Un acoso digital que le provocó ansiedad crónica y una fobia al teléfono, que le llevaron a reorientar su trabajo hacia otros ámbitos. Considera necesario “hacer pedagogía” para acabar con este tipo de acoso, pero sobre todo el “fin de la impunidad”, con “sanciones reales”, tanto para usuarios como para plataformas que permiten el odio.
“La apestada de Internet”
Sara (pseudónimo) comenzó a crear contenido en Internet y a poder ganarse la vida con ello, pero su sueño se transformó en “pesadilla” cuando decidió anunciar públicamente su ruptura con su popular expareja, que respondió con un vídeo “lleno de descalificaciones” y conversaciones privadas.
Lo que siguió fue devastador: una campaña de acoso masivo, con miles de notificaciones por minuto, insultos misóginos constantes y rumores falsos. En pocas semanas, su canal perdió decenas de miles de suscriptores y lo que había construido durante años se desplomó en cuestión de días.
El acoso no quedó limitado al mundo digital.

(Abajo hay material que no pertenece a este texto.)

(** [strconv.ParseUint s 0]: the base comes from the prefix. *)
Definition parse_uint_base0 (s : string) : option N :=
  let '(base, digits) :=
    match s with
    | String "0" (String c (String d s')) =>
        match base_prefix c with
        | Some b => (b, String d s')
        | None => (8%N, String c (String d s'))
        end
    | String "0" s' => (8%N, s')
    | _ => (10%N, s)
    end in
  match s with
  | EmptyString => None
  | _ =>
      n ← parse_digits base true digits 0%N;
      if Contains digits "_" && negb (underscoreOK s) then None else Some n
  end.

(** Sign handling and range check shared by [ParseInt] and [Atoi]. *)
Definition signed (bits : Z) (parse : string -> option N) (s : string) : option Z :=
  let '(neg, u) :=
    match s with
    | String "+" s' => (false, s')
    | String "-" s' => (true, s')
    | _ => (false, s)
    end in
  n ← parse u;
  if (neg : bool) then if Z.ltb (2 ^ (bits - 1)) (Z.of_N n) then None else Some (- Z.of_N n)%Z
  else if Z.leb (2 ^ (bits - 1)) (Z.of_N n) then None else Some (Z.of_N n).

(** [strconv.ParseInt s 0 bits] ([None] for any error) *)
Definition ParseInt0 (s : string) (bits : Z) : option Z := signed bits parse_uint_base0 s.

(** [strconv.Atoi]: base 10, 64-bit [int] *)
Definition Atoi (s : string) : option Z :=
  signed 64 (fun u => match u with EmptyString => None | _ => parse_digits 10 false u 0%N end) s.

(** [no_char c s]: the byte [c] does not occur in [s]. *)
Definition no_char (c : ascii) (s : string) : bool :=
  string_forallb (fun d => negb (Ascii.eqb d c)) s.

(** ** Lemmas *)

Create Rewrite HintDb gostr.

Lemma sapp_nil_r s : s +:+ EmptyString = s.
Proof. induction s; simpl; congruence. Qed.

Lemma sapp_assoc a b c : (a +:+ b) +:+ c = a +:+ (b +:+ c).
Proof. induction a; simpl; congruence. Qed.

Lemma slength_app a b : String.length (a +:+ b) = String.length a + String.length b.
Proof. induction a; simpl; congruence. Qed.

Lemma sapp_inj_l a b c : a +:+ b = a +:+ c -> b = c.
Proof. induction a; simpl; [done|]; intros [= H]; auto. Qed.

Lemma string_drop_app a b : string_drop (String.length a) (a +:+ b) = b.
Proof. induction a; simpl; [by destruct b | done]. Qed.

Lemma string_take_app a b : string_take (String.length a) (a +:+ b) = a.
Proof. induction a; simpl; [by destruct b | congruence]. Qed.

#[export] Hint Rewrite sapp_nil_r sapp_assoc slength_app string_drop_app string_take_app : gostr.

Lemma string_forallb_app p a b :
  string_forallb p (a +:+ b) = string_forallb p a && string_forallb p b.
Proof. induction a; simpl; [done|]. by rewrite IHa, andb_assoc. Qed.

Lemma string_forallb_impl (p q : ascii -> bool) s :
  (forall c, p c = true -> q c = true) -> string_forallb p s = true -> string_forallb q s = true.
Proof.
  intros Hpq. induction s as [|c s IH]; simpl; [done|].
  intros [Hc Hs]%andb_prop. by rewrite (Hpq _ Hc), (IH Hs).
Qed.

#[export] Hint Rewrite string_forallb_app : gostr.

(** *** Prefixes and suffixes *)

Lemma HasPrefix_app p s : HasPrefix (p +:+ s) p = true.
Proof. induction p; simpl; [by destruct s|]. by rewrite Ascii.eqb_refl. Qed.

Lemma HasPrefix_spec s p : HasPrefix s p = true <-> exists r, s = p +:+ r.
Proof.
  split; [|intros [r ->]; apply HasPrefix_app].
  revert s. induction p as [|c p IH]; intros s H; [by exists s|].
  destruct s as [|d s]; [done|]. simpl in H.
  apply andb_prop in H as [->%Ascii.eqb_eq [r ->]%IH]. by exists r.
Qed.

Lemma CutPrefix_app p s : CutPrefix (p +:+ s) p = (s, true).
Proof. unfold CutPrefix. by rewrite HasPrefix_app, string_drop_app. Qed.

Lemma TrimPrefix_app p s : TrimPrefix (p +:+ s) p = s.
Proof. unfold TrimPrefix. by rewrite CutPrefix_app. Qed.

Lemma HasSuffix_app s x : HasSuffix (s +:+ x) x = true.
Proof.
  unfold HasSuffix. rewrite slength_app.
  replace (String.length s + String.length x - String.length x) with (String.length s) by lia.
  rewrite string_drop_app, String.eqb_refl.
  by rewrite (proj2 (Nat.leb_le _ _)) by lia.
Qed.

Lemma take_drop_string n s : string_take n s +:+ string_drop n s = s.
Proof. revert s. induction n; intros [|c s]; simpl; try done. by rewrite IHn. Qed.

Lemma HasSuffix_spec s x : HasSuffix s x = true <-> exists r, s = r +:+ x.
Proof.
  split; [|intros [r ->]; apply HasSuffix_app].
  unfold HasSuffix. intros [_ H%String.eqb_eq]%andb_prop.
  exists (string_take (String.length s - String.length x) s).
  rewrite <- H at 2. by rewrite take_drop_string.
Qed.

Lemma CutSuffix_app s x : CutSuffix (s +:+ x) x = (s, true).
Proof.
  unfold CutSuffix. rewrite HasSuffix_app, slength_app.
  replace (String.length s + String.length x - String.length x) with (String.length s) by lia.
  by rewrite string_take_app.
Qed.

Lemma TrimSuffix_app s x : TrimSuffix (s +:+ x) x = s.
Proof. unfold TrimSuffix. by rewrite CutSuffix_app. Qed.

(** *** Cut, Split, Contains *)

Lemma no_char_app c a b : no_char c (a +:+ b) = no_char c a && no_char c b.
Proof. apply string_forallb_app. Qed.

Lemma Cut_app sep a b :
  no_char sep a = true -> Cut (a +:+ String sep b) sep = (a, b, true).
Proof.
  induction a as [|c a IH]; simpl; [by rewrite Ascii.eqb_refl|].
  intros [->%negb_true_iff Ha]%andb_prop. by rewrite IH.
Qed.

Lemma Cut_none sep s : no_char sep s = true -> Cut s sep = (s, EmptyString, false).
Proof.
  induction s as [|c s IH]; simpl; [done|].
  intros [->%negb_true_iff Hs]%andb_prop. by rewrite IH.
Qed.

Lemma Cut_spec sep s :
  match Cut s sep with
  | (b, a, true) => s = b +:+ String sep a /\ no_char sep b = true
  | (b, a, false) => b = s /\ a = EmptyString /\ no_char sep s = true
  end.
Proof.
  induction s as [|c s IH]; simpl; [done|].
  destruct (Ascii.eqb c sep) eqn:E.
  - by apply Ascii.eqb_eq in E as ->.
  - destruct (Cut s sep) as [[b a] []]; unfold no_char in *; simpl in *; rewrite ?E; simpl; naive_solver.
Qed.

Lemma Split_cons sep s : exists h t, Split s sep = h :: t.
Proof.
  induction s as [|c s (h & t & E)]; simpl; [eauto|].
  rewrite E. destruct (Ascii.eqb c sep); eauto.
Qed.

Lemma Split_none sep s : no_char sep s = true -> Split s sep = [s].
Proof.
  induction s as [|c s IH]; simpl; [done|].
  intros [->%negb_true_iff Hs]%andb_prop. by rewrite IH.
Qed.

Lemma last_Split_app sep a b :
  last_elem (Split (a +:+ String sep b) sep) = last_elem (Split b sep).
Proof.
  unfold last_elem. destruct (Split_cons sep b) as (hb & tb & Eb).
  induction a as [|c a IH]; simpl.
  - rewrite Ascii.eqb_refl, Eb. done.
  - destruct (Split_cons sep (a +:+ String sep b)) as (h & t & E). rewrite E in *.
    destruct (Ascii.eqb c sep); [exact IH|].
    destruct t; [|exact IH].
    (* the text contains a separator, so there are at least two pieces *)
    exfalso. clear -E. revert h E. induction a as [|d a IHa]; simpl; intros h.
    + rewrite Ascii.eqb_refl. destruct (Split_cons sep b) as (h' & t' & ->). done.
    + destruct (Split_cons sep (a +:+ String sep b)) as (h' & t' & E'). rewrite E'.
      destruct (Ascii.eqb d sep); [done|]. intros [= _ ->]. by apply (IHa h').
Qed.

(** The piece after the last separator. *)
Lemma last_Split_index sep a b :
  no_char sep b = true -> last_elem (Split (a +:+ String sep b) sep) = b.
Proof. intros H. by rewrite last_Split_app, Split_none. Qed.

Lemma HasPrefix_one s c :
  HasPrefix s (String c EmptyString) =
  match s with EmptyString => false | String d _ => Ascii.eqb c d end.
Proof. destruct s as [|d s]; [done|]. simpl. destruct s; apply andb_true_r. Qed.

Lemma Contains_no_char c s :
  Contains s (String c EmptyString) = negb (no_char c s).
Proof.
  induction s as [|d s IH]; [done|].
  cbn [Contains]. rewrite HasPrefix_one, IH. unfold no_char. simpl.
  rewrite (Ascii.eqb_sym c d). by destruct (Ascii.eqb d c).
Qed.

(** *** Numerals *)

Lemma is_digit_spec c : is_digit c = true <-> exists d, (d < 10)%N /\ c = digit_char d.
Proof.
  split.
  - intros [H1%N.leb_le H2%N.leb_le]%andb_prop. cbn in H1, H2.
    exists (N_of_ascii c - 48)%N. split; [lia|]. unfold digit_char.
    rewrite <- (ascii_N_embedding c) at 1. f_equal. lia.
  - intros (d & Hd & ->). unfold is_digit, in_range, digit_char.
    rewrite N_ascii_embedding by lia. cbn.
    apply andb_true_intro; split; apply N.leb_le; lia.
Qed.

Lemma digit_val_char d : (d < 10)%N -> digit_val (digit_char d) = Some d.
Proof.
  intros Hd. unfold digit_val.
  rewrite (proj2 (is_digit_spec _)) by eauto.
  unfold digit_char. rewrite N_ascii_embedding by lia. f_equal. lia.
Qed.

Lemma is_digit_ne c x : is_digit c = true -> is_digit x = false -> Ascii.eqb c x = false.
Proof. intros H1 H2. apply Ascii.eqb_neq. congruence. Qed.

Lemma itoa_go_digits fuel n acc :
  string_forallb is_digit acc = true -> string_forallb is_digit (itoa_go fuel n acc) = true.
Proof.
  revert n acc. induction fuel as [|f IH]; intros n acc Hacc; simpl; [done|].
  assert (Hd : is_digit (digit_char (n mod 10)) = true).
  { apply is_digit_spec. eexists. split; [|done]. by apply N.mod_lt. }
  destruct (N.eqb _ _); [|apply IH]; simpl; by rewrite Hd, Hacc.
Qed.

Lemma itoa_N_digits n : string_forallb is_digit (itoa_N n) = true.
Proof. by apply itoa_go_digits. Qed.

Lemma parse_digits_cons us d s n :
  (d < 10)%N ->
  parse_digits 10 us (String (digit_char d) s) n = parse_digits 10 us s (n * 10 + d)%N.
Proof.
  intros Hd. simpl. rewrite digit_val_char by done.
  rewrite (is_digit_ne (digit_char d) "_") by (try apply is_digit_spec; eauto).
  rewrite andb_false_r. by apply N.ltb_lt in Hd as ->.
Qed.

Lemma itoa_go_parse us fuel n acc :
  (n < 10 ^ N.of_nat fuel)%N ->
  parse_digits 10 us (itoa_go fuel n acc) 0 = parse_digits 10 us acc n.
Proof.
  revert n acc. induction fuel as [|f IH]; intros n acc Hn.
  { cbn in *. by replace n with 0%N by lia. }
  cbn [itoa_go]. assert (n mod 10 < 10)%N by (by apply N.mod_lt).
  pose proof (N.div_mod n 10 ltac:(done)) as Hdm.
  destruct (N.eqb_spec (n / 10) 0) as [E|E].
  - rewrite parse_digits_cons by done. f_equal. lia.
  - rewrite IH, parse_digits_cons by (try done; rewrite Nat2N.inj_succ, N.pow_succ_r in Hn by lia;
      apply N.Div0.div_lt_upper_bound; lia).
    f_equal. lia.
Qed.

Lemma size_nat_bound n : (n < 10 ^ N.of_nat (S (N.size_nat n)))%N.
Proof.
  apply N.lt_le_trans with (2 ^ N.of_nat (N.size_nat n))%N.
  - destruct n as [|p]; [done|]. cbn [N.size_nat].
    induction p as [p IH|p IH|]; [| |done]; cbn [Pos.size_nat];
      rewrite Nat2N.inj_succ, N.pow_succ_r by lia; lia.
  - rewrite Nat2N.inj_succ. etrans; [apply (N.pow_le_mono_l 2 10); lia|].
    apply N.pow_le_mono_r; lia.
Qed.

Lemma parse_itoa us n : parse_digits 10 us (itoa_N n) 0 = Some n.
Proof. unfold itoa_N. rewrite itoa_go_parse by apply size_nat_bound. done. Qed.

Afirma haber recibió insultos en la calle y que incluso fue “escupida” y que su familia llegó a ser agredida en su propia casa. Intentó recurrir a la justicia. Entregó su teléfono con todas las pruebas, pero permaneció requisado más de un año sin ser peritado. Las órdenes de alejamiento que solicitó fueron rechazadas y recuerda cómo la falta de formación digital de jueces y policías hacía imposible entender la magnitud de la violencia que vivía.
Sufrió ataques de pánico que llegaban a provocarle desmayos. Durante años se sintió como “la apestada de Internet” y de ello ha extraído que “no se puede luchar sola contra hordas de odio coordinado”, por lo que optó por priorizar su salud mental, reducir su presencia en espacios hostiles y habitar aquellos donde se siente “más cuidada”.
La “pesadilla” académica de Nerea
El sueño académico de Nerea (pseudónimo), una joven doctora en Derecho Laboral, se cumplió cuando accedió a impartir clases en una universidad. Pero un día se le empezó a llenar el correo profesional de mensajes. Primero fueron insultos; después, amenazas sexuales explícitas. Más tarde, relatos pormenorizados, delirantes y “obscenos”, con nombres y apellidos de personas de la universidad. En total, uno 400 correos.
Pidió ayuda y la universidad bloqueó los envíos desde aquella dirección. Pero el silencio apenas duró unos meses, lo que el remitente tardó en reaparecer con otro correo. El sindicato al que recurrió confirmó que no era el único caso: “había al menos dos investigadoras jóvenes recibiendo mensajes del mismo estilo”. os protocolos de acoso existentes estaban pensados para alumnado y contactos identificables. La pesadilla cesó, en su caso, el día que decidió contestar de forma clara y contundente, instando a su acosador a decirle lo que quisiera a la cara. Que no fuese un cobarde. Después de aquel mensaje, no llegó ninguno más.